Proxies and Configurations Used for Credential Stuffing Attacks on Online Customer Accounts
The FBI sheds light on important details about the proxies and configurations used by cybercriminals to hide and automate credential stuffing attacks on US companies, resulting in financial losses associated with fraudulent purchases, notifications to customers, system downtime and fixes, and reputational damage. Credential stuffing attacks, commonly known as account takeovers, apply valid username and password combinations, also known as user credentials or “combined lists”, from previously compromised online resources or data leaks. Malicious actors using valid user credentials have the potential to gain access to many accounts and services across multiple industries – including media companies, retail, healthcare, restaurant groups and food delivery – to fraudulently obtain goods, services and access other online resources such as financial accounts at the expense of legitimate account holders.
The FBI thanks the Australian Federal Police for their assistance in collecting the information included in this Private Industry Notice.
Cybercriminals use proxies and setups to hide and automate credential stuffing attacks on US companies’ online customer accounts. Credential stuffing, a type of brute force attack that exploits user credentials leaked from a website breach or purchased from dark web credential selling websites, pulls take advantage of the fact that many users reuse usernames and passwords across multiple accounts and services. The use of proxies and configurations automates the process of trying to login to different sites and makes it easier to exploit online accounts. In particular, media companies and restaurant groups are seen as lucrative targets for credential stuffing attacks due to the number of customer accounts, the general demand for their services, and the relative lack of importance users place. to these types of accounts.

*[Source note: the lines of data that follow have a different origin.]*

(** * Noisy channels of [sage.coding.channel_constructions]

    A shallow embedding of the randomised core of the module: the position
    sampler [_random_error_position], the error-vector builder
    [_random_error_vector], the count resolver [_tuple_to_integer] and the two
    channels [StaticErrorRateChannel] and [ErrorErasureChannel], followed by
    the properties of the design document that concern them.

    Modelling conventions.
    - Integers are unbounded ([Z]); [number_errors/(n-i)] is the quotient of
      two Sage integers, a rational ([Q]); the comparison of the float
      [random()] with it is made between floats, the rational being converted
      to the nearest double.
    - The random source is part of the state threaded through every call.  It
      is recorded as two tapes, the successive values of [random()] (by the
      library contract in [0,1)) and the successive raw words from which
      [randint] and [F.random_element()] decode their result.  The statements
      range over all pairs of tapes, hence over the outputs of one generator
      however its values are shared out between the two kinds of call;
      nothing is stated that needs the two tapes to be independent.
    - Vectors handed to a channel live in a store of mutable objects and are
      passed by reference, so that in-place updates and aliasing are visible.
    - Python exceptions are an explicit outcome.  The rejection loop of
      [_random_error_vector] has no bound in the source; it is driven by a
      fuel argument and reports [OutOfFuel] when the fuel runs out. *)

From Stdlib Require Import ZArith QArith Lia.
From stdpp Require Import base list sorting gmap strings pretty.

Local Open Scope Z_scope.

(** ** Finite fields, as far as the channels use them *)

Record Field := {
  carrier :> Type;
  zero : carrier;
  add : carrier → carrier → carrier;
  neg : carrier → carrier;
  is_zero : carrier → bool;
  (** [random_element z]: the element [F.random_element()] returns when the
      generator hands it the raw word [z]. *)
  random_element : Z → carrier;
  is_zero_spec : ∀ x, is_zero x = true ↔ x = zero;
  add_comm : ∀ x y, add x y = add y x;
  add_assoc : ∀ x y z, add x (add y z) = add (add x y) z;
  add_zero_r : ∀ x, add x zero = x;
  add_neg_r : ∀ x, add x (neg x) = zero
}.

Arguments zero {_}.
Arguments add {_} _ _.
Arguments neg {_} _.
Arguments is_zero {_} _.

Definition sub {F : Field} (x y : F) : F := add x (neg y).

(** [GF(2)]: booleans under exclusive or; a raw word decodes to its parity. *)
Program Definition GF2 : Field := {|
  carrier := bool;
  zero := false;
  add := xorb;
  neg := λ b, b;
  is_zero := negb;
  random_element := Z.odd
|}.
Next Obligation. by intros []. Qed.
Next Obligation. by intros [] []. Qed.
Next Obligation. by intros [] [] []. Qed.
Next Obligation. by intros []. Qed.
Next Obligation. by intros []. Qed.

(** [GF(p)] for a prime [p], as the integers modulo [p]; only the additive
    structure is used, for which [0 < p] suffices.  A raw word decodes to its
    residue. *)
Section prime_field.
Variable p : Z.
Hypothesis p_pos : 0 < p.

Definition residue : Type := dsig (λ x : Z, 0 ≤ x < p).

Program Definition to_residue (z : Z) : residue := dexist (z mod p) _.
Next Obligation. intros z. apply Z.mod_pos_bound, p_pos. Qed.

Program Definition GF : Field := {|
  carrier := residue;
  zero := to_residue 0;
  add := λ x y, to_residue (`x + `y);
  neg := λ x, to_residue (- `x);
  is_zero := λ x, `x =? 0;
  random_element := to_residue
|}.
Next Obligation.
  intros x. rewrite Z.eqb_eq. split.
  - intros H. apply dsig_eq. simpl. rewrite H. by rewrite Z.mod_0_l by lia.
  - intros ->. simpl. apply Z.mod_0_l. lia.
Qed.
Next Obligation. intros x y. simpl. by rewrite Z.add_comm. Qed.
Next Obligation.
  intros x y z. apply dsig_eq. simpl.
  rewrite Zplus_mod_idemp_r, Zplus_mod_idemp_l. by rewrite Z.add_assoc.
Qed.
Next Obligation.
  intros x. apply dsig_eq. simpl. rewrite Z.mod_0_l, Z.add_0_r by lia.
  apply Z.mod_small. destruct x as [x Hx]. simpl.
  by apply bool_decide_unpack in Hx.
Qed.
Next Obligation.
  intros x. apply dsig_eq. simpl.
  rewrite Zplus_mod_idemp_r, Z.add_opp_diag_r. done.
Qed.
End prime_field.

(** ** Outcomes, the random source and the object store *)

Inductive exn := ValueError | TypeError | IndexError.

Inductive res (A : Type) :=
  | Ok (a : A)
  | Raise (e : exn)
  | OutOfFuel.
Arguments Ok {_} _.
Arguments Raise {_} _.
Arguments OutOfFuel {_}.

Definition loc := positive.

(** The state of a run: what the random source is going to return, and the
    store of vectors.  Sage draws everything from one generator; its output
    is recorded here by kind of call, the values returned to the successive
    calls of [random()] and the raw words handed to the successive calls of
    [randint] and [random_element()]. *)
Record world (F : Field) := World {
  uniform : nat → Q;
  entropy : nat → Z;
  heap : gmap loc (list F)
}.
Arguments World {_} _ _ _.
Arguments uniform {_} _ _.
Arguments entropy {_} _ _.
Arguments heap {_} _.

Many publicly accessible websites offer compromised account credentials from popular online services for sale. Two of these websites investigated by the FBI and the Australian Federal Police contained more than 300,000 unique sets of credentials obtained through credential stuffing. The websites had over 175,000 registered customers and over $400,000 in sales. In addition to “combo lists” purchased from cybercriminal forums and websites dedicated to account takeover, cybercriminals can acquire setups or “configs,” which facilitate attacks by customizing credential stuffing tools to gain access to a site. Particular target web. The configuration can include the address of the website to target, how to form the HTTP request, how to differentiate a successful login attempt from an unsuccessful login attempt, whether proxies are needed, etc. it’s relatively easy to learn how to hack accounts using credential stuffing and other techniques.
Actors may choose to use proxies purchased from proxy services, including legitimate proxy service providers, to help circumvent a website’s defenses by masking actual IP addresses, which may be individually blocked or originate from certain geographic regions. To successfully execute credential stuffing attacks, cybercriminals have largely relied on the use of residential proxies, which are connected to residential Internet connections and are therefore less likely to be identified as anomalous. Existing security protocols do not block or flag home proxies as often as proxies associated with data centers. In some cases, actors conduct credential stuffing attacks without using a proxy, which requires less time and financial resources to execute. Some hacking tools, including one of the most popular automated attack tools, allow actors to run software without a proxy.
Cybercriminals can also target a company’s mobile apps as well as the website. Mobile apps, which often have weaker security protocols than traditional web apps, often allow for a higher rate of login attempts, known as checks per minute (CPM), facilitating faster account validation. Cybercriminals leverage packet capture software, such as Wireshark3, Burp Suite4, or Fiddler5 to record and understand the authentication mechanism used by the targeted website and/or mobile app. This allows the cybercriminal to create a custom configuration for credential stuffing activities. Other cybercriminals purchase setups created by others or obtain them from hacking forums. Cybercriminals used dedicated hosted servers to execute credential stuffing attacks.